This week’s Pig Marketing Summary, from Thames Valley Cambac, said that with just 12 weeks to Christmas, it saw a marked improvement in fortunes with the market reacting at long last to the pressure from groups like TVC.
Retail demand was patchy with some majors still not up to speed, but a good undercurrent of export potential helped prices to improve. Monthly price contribution saw rises of 6p to 8p, and weekly contributions were generally up 2p.
Supply was still tight, and some average weights are trending lower again. The fresh meat market was buoyant with many wholesalers focussing on home grown pork in the absence of cheaper imports.
Prices were generally 2p to 3p stronger. The cull sow market saw tighter supplies than of late, but prices remained stand on. In Europe, the influential German market stood on for the fourth week in a row giving direction to most of its close neighbours.
Price quotes in sterling were enhanced however by a stronger Euro that ended the week up 0.54p at 88.77p.

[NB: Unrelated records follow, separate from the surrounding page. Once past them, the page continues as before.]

Lemma geometry_setter_keeps_coverage_witness :
  unit_coverage (IsTile ceramic_tile) = coverage_formula (IsTile ceramic_tile) /\
  (base_of (IsWallpaper wide_wallpaper)
   = base_of (IsWallpaper classic_wallpaper) /\
   unit_coverage (IsWallpaper wide_wallpaper)
   = unit_coverage (IsWallpaper classic_wallpaper) /\
   geometry (IsWallpaper wide_wallpaper) roll_width
   = Some (stored roll_width 1) /\
   forall other, other <> roll_width ->
     geometry (IsWallpaper wide_wallpaper) other
     = geometry (IsWallpaper classic_wallpaper) other).
Proof.
  destruct geometry_setter_keeps_coverage as (_ & Ht & _ & Hset). split.
  - apply (Ht "Ceramic"%string 2500 10 0.3 0.3). reflexivity.
  - apply (Hset (IsWallpaper classic_wallpaper) roll_width 1). reflexivity.
Defined.

(* ================================================================= *)
(** ** Materials: equality and hash *)

Lemma Qeq_bool_true (x y : Q) : x == y -> Qeq_bool x y = true.
Proof. apply Qeq_bool_iff. Qed.

(** C10.  [Material.__eq__] looks at the name, the price and the coverage
    only: two instances on which the three agree are equal, whatever
    their classes and their geometry, and their hashes are equal. *)
Theorem material_eq_ignores_variant
  (hash_str : string -> Z) (hash_float : Q -> Z) (hash_tuple : list Z -> Z)
  (a b : material_t) :
  name a = name b ->
  price_per_unit a == price_per_unit b ->
  unit_coverage a == unit_coverage b ->
  __eq__ a (Instance b) = true /\
  __hash__ hash_str hash_float hash_tuple a =
  __hash__ hash_str hash_float hash_tuple b.
Proof.
  intros Hn Hp Hc. split.
  - unfold __eq__. rewrite Hn, String.eqb_refl.
    rewrite (Qeq_bool_true Hp), (Qeq_bool_true Hc). reflexivity.
  - unfold __hash__, hash_number.
    rewrite Hn, (Qred_complete _ _ Hp), (Qred_complete _ _ Hc). reflexivity.
Qed.

(** A tile and a wallpaper, and two wallpapers with different rolls. *)
Lemma material_eq_ignores_variant_witness :
  (__eq__ (IsTile ceramic_tile) (Instance (IsWallpaper ceramic_wallpaper))
   = true /\
   __hash__ sample_hash_str sample_hash_float sample_hash_tuple
     (IsTile ceramic_tile) =
   __hash__ sample_hash_str sample_hash_float sample_hash_tuple
     (IsWallpaper ceramic_wallpaper)) /\
  (__eq__ (IsWallpaper ceramic_wallpaper)
     (Instance (IsWallpaper ceramic_wallpaper_narrow)) = true /\
   __hash__ sample_hash_str sample_hash_float sample_hash_tuple
     (IsWallpaper ceramic_wallpaper) =
   __hash__ sample_hash_str sample_hash_float sample_hash_tuple
     (IsWallpaper ceramic_wallpaper_narrow)).
Proof.
  split.
  - apply (material_eq_ignores_variant sample_hash_str sample_hash_float
             sample_hash_tuple (IsTile ceramic_tile)
             (IsWallpaper ceramic_wallpaper)); reflexivity.
  - apply (material_eq_ignores_variant sample_hash_str sample_hash_float
             sample_hash_tuple (IsWallpaper ceramic_wallpaper)
             (IsWallpaper ceramic_wallpaper_narrow)); reflexivity.
Defined.

(* ================================================================= *)
(** ** MaterialCalculator: configuration *)

(** C8 fails on the code.  The constructor stores a reserve of 150 % that
    the [reserve_percent] setter rejects; the value is found out only by
    the next [calculate], when the result object refuses it.  The same
    holds for bounds in the wrong order and for a precision of 11. *)
Theorem init_skips_validation :
  let c := MaterialCalculator.init (Store := rows) 150 0.1 10000
             (VInt 2) (VStr "RUB") (VBool true) None in
  let c_area := MaterialCalculator.init (Store := rows) 10 5 1
             (VInt 2) (VStr "RUB") (VBool true) None in
  let c_prec := MaterialCalculator.init (Store := rows) 10 0.1 10000
             (VInt 11) (VStr "RUB") (VBool true) None in
  MaterialCalculator._reserve_percent c = 150 /\
  MaterialCalculator.set_reserve_percent c 150
  = Raise (ValueError ReserveOutOfRange) /\
  fst (MaterialCalculator.calculate (Instance (IsWallpaper classic_wallpaper))
         25 (fresh_world c))
  = Raise (ValueError ResultReserveOutOfRange) /\
  MaterialCalculator._min_area c_area = 5 /\
  MaterialCalculator._max_area c_area = 1 /\
  MaterialCalculator.set_min_area c_area 5
  = Raise (ValueError MinAreaAboveMax) /\
  MaterialCalculator._precision c_prec = VInt 11 /\
  MaterialCalculator.set_precision c_prec (VInt 11)
  = Raise (ValueError PrecisionInvalid).
Proof.
  cbv zeta. repeat split; reflexivity.
Qed.

(** C9, as stated, fails: the empty string is a string, and the
    [currency] setter stores it. *)
Lemma set_currency_accepts_empty :
  exists c',
    MaterialCalculator.set_currency (MaterialCalculator.init_default rows)
      (VStr EmptyString) = Ok c' /\
    MaterialCalculator._currency c' = VStr EmptyString.
Proof. eexists. split; reflexivity. Qed.

(** C9, amended.  The [currency] setter raises a [ValueError] exactly
    when the value is not a string; every string, the empty one included,
    is stored as it is and the rest of the configuration is untouched. *)
Theorem set_currency_spec (Store : Type) (c : MaterialCalculator.t Store)
  (value : pyval) :
  match value with
  | VStr s =>
      exists c',
        MaterialCalculator.set_currency c value = Ok c' /\
        MaterialCalculator._currency c' = VStr s /\
        MaterialCalculator._reserve_percent c'
        = MaterialCalculator._reserve_percent c /\
        MaterialCalculator._min_area c' = MaterialCalculator._min_area c /\
        MaterialCalculator._max_area c' = MaterialCalculator._max_area c /\
        MaterialCalculator._precision c' = MaterialCalculator._precision c /\
        MaterialCalculator._auto_save c' = MaterialCalculator._auto_save c /\
        MaterialCalculator._calculations_history c'
        = MaterialCalculator._calculations_history c
  | _ =>
      MaterialCalculator.set_currency c value
      = Raise (ValueError CurrencyNotString)
  end.
Proof.
  destruct value; try reflexivity.
  eexists. split; [reflexivity|]. simpl. repeat split.
Qed.
(** X4.  Only the two keys on the path and the number of items matter: a
    member of the response other than [data], a member of [data] other
    than [outfitItemsByOutfit], and what the items are, leave the count as
    it is.  An [errors] member is never looked at. *)
Theorem count_ignores_other_members
    (m d : gmap string PyVal) (k : string) (v : PyVal) :
  (k <> "data" -> item_count (PDict (<[k := v]> m)) = item_count (PDict m)) /\
  (k <> "outfitItemsByOutfit" ->
   item_count (PDict (<["data" := PDict (<[k := v]> d)]> m)) =
   item_count (PDict (<["data" := PDict d]> m))) /\
  (forall l l' : list PyVal,
     length l = length l' ->
     item_count (PDict (<["data" := PDict (<["outfitItemsByOutfit" := PList l]> d)]> m)) =
     item_count (PDict (<["data" := PDict (<["outfitItemsByOutfit" := PList l']> d)]> m))).
Proof.
  unfold item_count. cbn [py_get]. split; [|split].
  - intros Hk. rewrite lookup_insert_ne by exact Hk. reflexivity.
  - intros Hk. rewrite !lookup_insert_eq. cbn [from_option id py_get].
    rewrite lookup_insert_ne by exact Hk. reflexivity.
  - intros l l' Hlen. rewrite !lookup_insert_eq. cbn [from_option id py_get].
    rewrite !lookup_insert_eq. cbn [from_option id py_len]. rewrite Hlen. reflexivity.
Qed.

(** ** Requests, lines and the exit status *)

Lemma Forall_counted_nonneg (rs : list (Response * Z)) :
  Forall counted rs -> Forall (fun n => 0 <= n) rs.*2.
Proof.
  induction 1 as [|p rs Hp _ IH]; simpl; constructor; [|exact IH].
  apply (response_count_nonneg p.1). exact Hp.
Qed.

Lemma fault_tail_in_flight (id : Z) (e : Exn) (tail : Trace) (k : Z) :
  fault_tail id e tail -> in_flight tail k = k.
Proof. intros [->|(res & -> & _)]; simpl; lia. Qed.

(** X3.  In every run of the Checker the counts printed are never
    negative; there is one line per request, but for the last request of a
    run that ends with an exception; the exit status is 0 exactly when nine
    lines were printed; and no call is pending when the script ends. *)
Theorem checker_run_accounting (server : Server) :
  (exists counts,
     Forall (fun n => 0 <= n) counts /\
     length counts = length (printed (snd (run check_items server))) /\
     printed (snd (run check_items server)) =
       zip_with checker_line (range 1 10) counts) /\
  length (requests_of (snd (run check_items server))) =
    (length (printed (snd (run check_items server))) +
     match fst (run check_items server) with
     | inl _ => 1
     | inr _ => 0
     end)%nat /\
  exit_status (fst (run check_items server)) =
    (if (length (printed (snd (run check_items server))) =? 9)%nat then 0 else 1) /\
  in_flight (snd (run check_items server)) 0 = 0.
Proof.
  pose proof (check_items_checker_run server) as Hcr.
  apply checker_run_shape in Hcr as (rs & tail & Ht & Hrs & Hr).
  assert (length rs <= 9 /\
          match fst (run check_items server) with
          | inl _ => length rs < 9
          | inr _ => length rs = 9
          end)%nat as [Hle Hlen].
  { destruct (fst (run check_items server)) as [e|u].
    - destruct Hr as (id & Hid & _). apply lookup_lt_Some in Hid.
      rewrite range_length in Hid. lia.
    - destruct Hr as [-> _]. rewrite range_length. lia. }
  assert (printed (snd (run check_items server)) =
            zip_with checker_line (range 1 10) rs.*2) as Hp.
  { rewrite Ht, printed_app, printed_blocks.
    destruct (fst (run check_items server)) as [e|u].
    - destruct Hr as (id & _ & Htail).
      rewrite (fault_tail_printed _ _ _ Htail). apply app_nil_r.
    - destruct Hr as [_ ->]. apply app_nil_r. }
  assert (length (printed (snd (run check_items server))) = length rs) as Hn.
  { rewrite Hp, length_zip_with, length_fmap, range_length. lia. }
  split; [|split; [|split]].
  - exists rs.*2. split; [by apply Forall_counted_nonneg|].
    split; [by rewrite Hn, length_fmap|exact Hp].
  - rewrite Hn, Ht, requests_of_app, requests_of_blocks, length_app, length_map,
      length_take, range_length.
    destruct (fst (run check_items server)) as [e|u].
    + destruct Hr as (id & _ & Htail).
      rewrite (fault_tail_requests _ _ _ Htail). simpl. lia.
    + destruct Hr as [_ ->]. simpl. lia.
  - rewrite Hn. destruct (fst (run check_items server)) as [e|u]; simpl.
    + destruct (Nat.eqb_spec (length rs) 9); [lia|reflexivity].
    + rewrite Hlen. reflexivity.
  - rewrite Ht, in_flight_app, in_flight_blocks.
    destruct (fst (run check_items server)) as [e|u].
    + destruct Hr as (id & _ & Htail). by apply (fault_tail_in_flight id e).
    + destruct Hr as [_ ->]. reflexivity.
Qed.
Lemma setData_establishes_invariants_witness :
  In (Block.mk 0 0 100 20 "abc") (allBlocks oneBlock)
  /\ viewport_ok (setData (newFlameGraph 1 100 50 []) oneBlock) = true.
Proof.
  split; [left; reflexivity |].
  apply (setData_establishes_invariants
           (newFlameGraph 1 100 50 []) oneBlock (Block.mk 0 0 100 20 "abc")).
  - left. reflexivity.
  - discriminate.
  - reflexivity.
  - discriminate.
Defined.

(** * Further properties of the tick planner and the ruler *)

Lemma tickLoop_result (fuel : nat) (dataScale spacingMin : Q) (timingStep : Z) (v : Q) :
  tickLoop fuel dataScale spacingMin timingStep = Some v ->
  spacingMin <= v.
Proof.
  revert timingStep. induction fuel as [| fuel IH]; intros z; cbn [tickLoop];
    [discriminate |].
  destruct (Qltb_spec (dataScale * inject_Z z) spacingMin).
  - apply IH.
  - intros [= <-]. lra.
Qed.

(** X11. For a scale and a pixel ratio that are not negative, the planner
    returns exactly when the scale is 0 or at least
    [75 * pixelRatio / (5 * 2^28)]: below that, the doubling of the step
    overflows 32 bits before any step is large enough. *)
Theorem tickInterval_returns_iff (g : FlameGraph) (dataScale : Q) :
  0 <= _pixelRatio g ->
  0 <= dataScale ->
  (exists fuel interval, _findOptimalTickInterval fuel g dataScale = Some interval)
  <-> (dataScale == 0
       \/ TIMELINE_TICKS_SPACING_MIN * _pixelRatio g <= dataScale * 1342177280).
Proof.
  intros Hp Hd. split.
  - intros (fuel & v & Hv).
    destruct (Qeq_dec dataScale 0) as [Hz | Hnz]; [now left |]. right.
    destruct (Qlt_le_dec (dataScale * 1342177280)
                         (TIMELINE_TICKS_SPACING_MIN * _pixelRatio g)) as [Hlt | Hge];
      [| exact Hge].
    rewrite tickInterval_diverges in Hv; [discriminate | lra | exact Hlt].
  - intros H. destruct (tickInterval_returns g dataScale Hp H) as (v & Hv).
    exists 29%nat, v. exact Hv.
Qed.

Lemma tickInterval_returns_iff_witness :
  0 <= _pixelRatio graph100 /\ 0 <= 1
  /\ exists fuel interval, _findOptimalTickInterval fuel graph100 1 = Some interval.
Proof.
  split; [discriminate |]. split; [discriminate |].
  apply (tickInterval_returns_iff graph100 1).
  - discriminate.
  - discriminate.
  - right. vm_compute. discriminate.
Defined.

(** X12. At a positive pixel ratio, an interval the planner returns is
    positive, and it is at least the minimum spacing [75 * pixelRatio] unless
    the scale is 0, where it is 1. *)
Theorem tickInterval_spacing (fuel : nat) (g : FlameGraph) (dataScale interval : Q) :
  0 < _pixelRatio g ->
  _findOptimalTickInterval fuel g dataScale = Some interval ->
  0 < interval
  /\ (dataScale == 0 /\ interval = 1
      \/ TIMELINE_TICKS_SPACING_MIN * _pixelRatio g <= interval).
Proof.
  intros Hp. unfold _findOptimalTickInterval.
  assert (Hs : 0 < TIMELINE_TICKS_SPACING_MIN * _pixelRatio g)
    by (unfold TIMELINE_TICKS_SPACING_MIN; lra).
  destruct (Qltb_spec (TIMELINE_TICKS_SPACING_MIN * _pixelRatio g) dataScale).
  - intros [= <-]. split; [lra | right; lra].
  - destruct (Qeq_bool dataScale 0) eqn:E.
    + intros [= <-]. apply Qeq_bool_iff in E. split; [reflexivity | now left].
    + intros H. apply tickLoop_result in H. split; [lra | now right].
Qed.

Lemma tickInterval_spacing_witness :
  0 < _pixelRatio graph100
  /\ _findOptimalTickInterval 10 graph100 1 = Some (1 * inject_Z 80)
  /\ TIMELINE_TICKS_SPACING_MIN * _pixelRatio graph100 <= 1 * inject_Z 80.
Proof.
  split; [reflexivity |]. split; [reflexivity |].
  destruct (tickInterval_spacing 10 graph100 1 (1 * inject_Z 80)) as (_ & [(H & _) | H]).
  - reflexivity.
  - reflexivity.
  - discriminate H.
  - exact H.
Defined.


Lemma progression_length (n : nat) (x step : Q) : length (progression n x step) = n.
Proof. revert x. induction n; intros x; cbn; [reflexivity | now rewrite IHn]. Qed.





(** * Further properties of the text metrics and the label fitter *)

Section MemoizationProperties.

Variable measureText : string -> Q.
Variable inheritsProperty : string -> bool.

(** [_getTextWidth] touches the cache only. *)
Lemma getTextWidth_fields (t : TextMetrics) (text : string) :
  _averageCharWidth (snd (_getTextWidth measureText inheritsProperty t text))
  = _averageCharWidth t
  /\ _overflowCharWidth (snd (_getTextWidth measureText inheritsProperty t text))
     = _overflowCharWidth t
  /\ overflowChar (snd (_getTextWidth measureText inheritsProperty t text))
     = overflowChar t.
Proof.
  unfold _getTextWidth, measureAndStore.
  destruct (_textWidthsCache t !! text) as [c|].
  - destruct (truthy c); repeat split.
  - destruct (inheritsProperty text); repeat split.
Qed.

(** The state [_getFittedText] leaves is the one its call of [_getTextWidth]
    leaves. *)
Lemma getFittedText_state (t : TextMetrics) (text : string) (w : Q) :
  snd (_getFittedText measureText inheritsProperty t text w)
  = snd (_getTextWidth measureText inheritsProperty t text).
Proof.
  unfold _getFittedText.
  destruct (_getTextWidth measureText inheritsProperty t text) as [tw t'].
  destruct (num_lt tw (Fin w)); [reflexivity |].
  destruct (num_lt (Fin w) (_overflowCharWidth t')); reflexivity.
Qed.

(** Measuring one text does not change the width reported for any text. *)
Lemma getTextWidth_after (t : TextMetrics) (other text : string) :
  fst (_getTextWidth measureText inheritsProperty
                     (snd (_getTextWidth measureText inheritsProperty t other)) text)
  = fst (_getTextWidth measureText inheritsProperty t text).
Proof.
  unfold _getTextWidth at 2. unfold measureAndStore.
  destruct (_textWidthsCache t !! other) as [c|] eqn:Eo.
  - destruct (truthy c) eqn:Tc; [reflexivity |].
    cbn [snd]. unfold _getTextWidth, measureAndStore.
    cbn [with_cache _textWidthsCache].
    destruct (decide (other = text)) as [-> | Hne].
    + rewrite lookup_insert_eq, Eo, Tc.
      destruct (truthy (measureText text)); reflexivity.
    + rewrite lookup_insert_ne by assumption.
      destruct (_textWidthsCache t !! text) as [c'|];
        [destruct (truthy c') | destruct (inheritsProperty text)]; reflexivity.
  - destruct (inheritsProperty other) eqn:Io; [reflexivity |].
    cbn [snd]. unfold _getTextWidth, measureAndStore.
    cbn [with_cache _textWidthsCache].
    destruct (decide (other = text)) as [-> | Hne].
    + rewrite lookup_insert_eq, Eo, Io.
      destruct (truthy (measureText text)); reflexivity.
    + rewrite lookup_insert_ne by assumption.
      destruct (_textWidthsCache t !! text) as [c'|];
        [destruct (truthy c') | destruct (inheritsProperty text)]; reflexivity.
Qed.

(** The trimming loop reads the three metrics of the state, not its cache. *)
Lemma trimLoop_fields (t1 t2 : TextMetrics) (text : string) (w : Q) (len todo i : nat) :
  _averageCharWidth t1 = _averageCharWidth t2 ->
  _overflowCharWidth t1 = _overflowCharWidth t2 ->
  overflowChar t1 = overflowChar t2 ->
  trimLoop t1 text w len todo i = trimLoop t2 text w len todo i.
Proof.
  intros Ha Ho Hc. revert i. induction todo as [| todo IH]; intros i; [reflexivity |].
  cbn [trimLoop]. unfold _getTextWidthApprox. rewrite Ha, Ho, Hc, IH. reflexivity.
Qed.

(** X14. The cache is transparent: the label fitted for a text at a width is
    the same whether or not another label (or the same one) has been fitted
    before. *)
Theorem fit_independent_of_history
        (t : TextMetrics) (other text : string) (w' w : Q) :
  fst (_getFittedText measureText inheritsProperty
                      (snd (_getFittedText measureText inheritsProperty t other w'))
                      text w)
  = fst (_getFittedText measureText inheritsProperty t text w).
Proof.
  rewrite getFittedText_state. rewrite !getFittedText_cases.
  rewrite getTextWidth_after.
  set (t1 := snd (_getTextWidth measureText inheritsProperty t other)).
  destruct (getTextWidth_fields t other) as (A1 & O1 & C1). fold t1 in A1, O1, C1.
  destruct (getTextWidth_fields t1 text) as (A2 & O2 & C2).
  destruct (getTextWidth_fields t text) as (A3 & O3 & C3).
  rewrite O2, O1, O3.
  destruct (num_lt _ (Fin w)); [reflexivity |].
  destruct (num_lt (Fin w) (_overflowCharWidth t)); [reflexivity |].
  apply trimLoop_fields; congruence.
Qed.

End MemoizationProperties.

The Weaner Marketing Summary, for week commencing September 22, reported that fatteners continued to shy away from any weaners or stores outside contract commitments. Supplies, however, improved again with increased production on some units causing space issues. The prices announced by the AHDB saw no quote for a 30kg store pig and the weighted average for a 7kg weaner fall by £1.42 to £39.36p.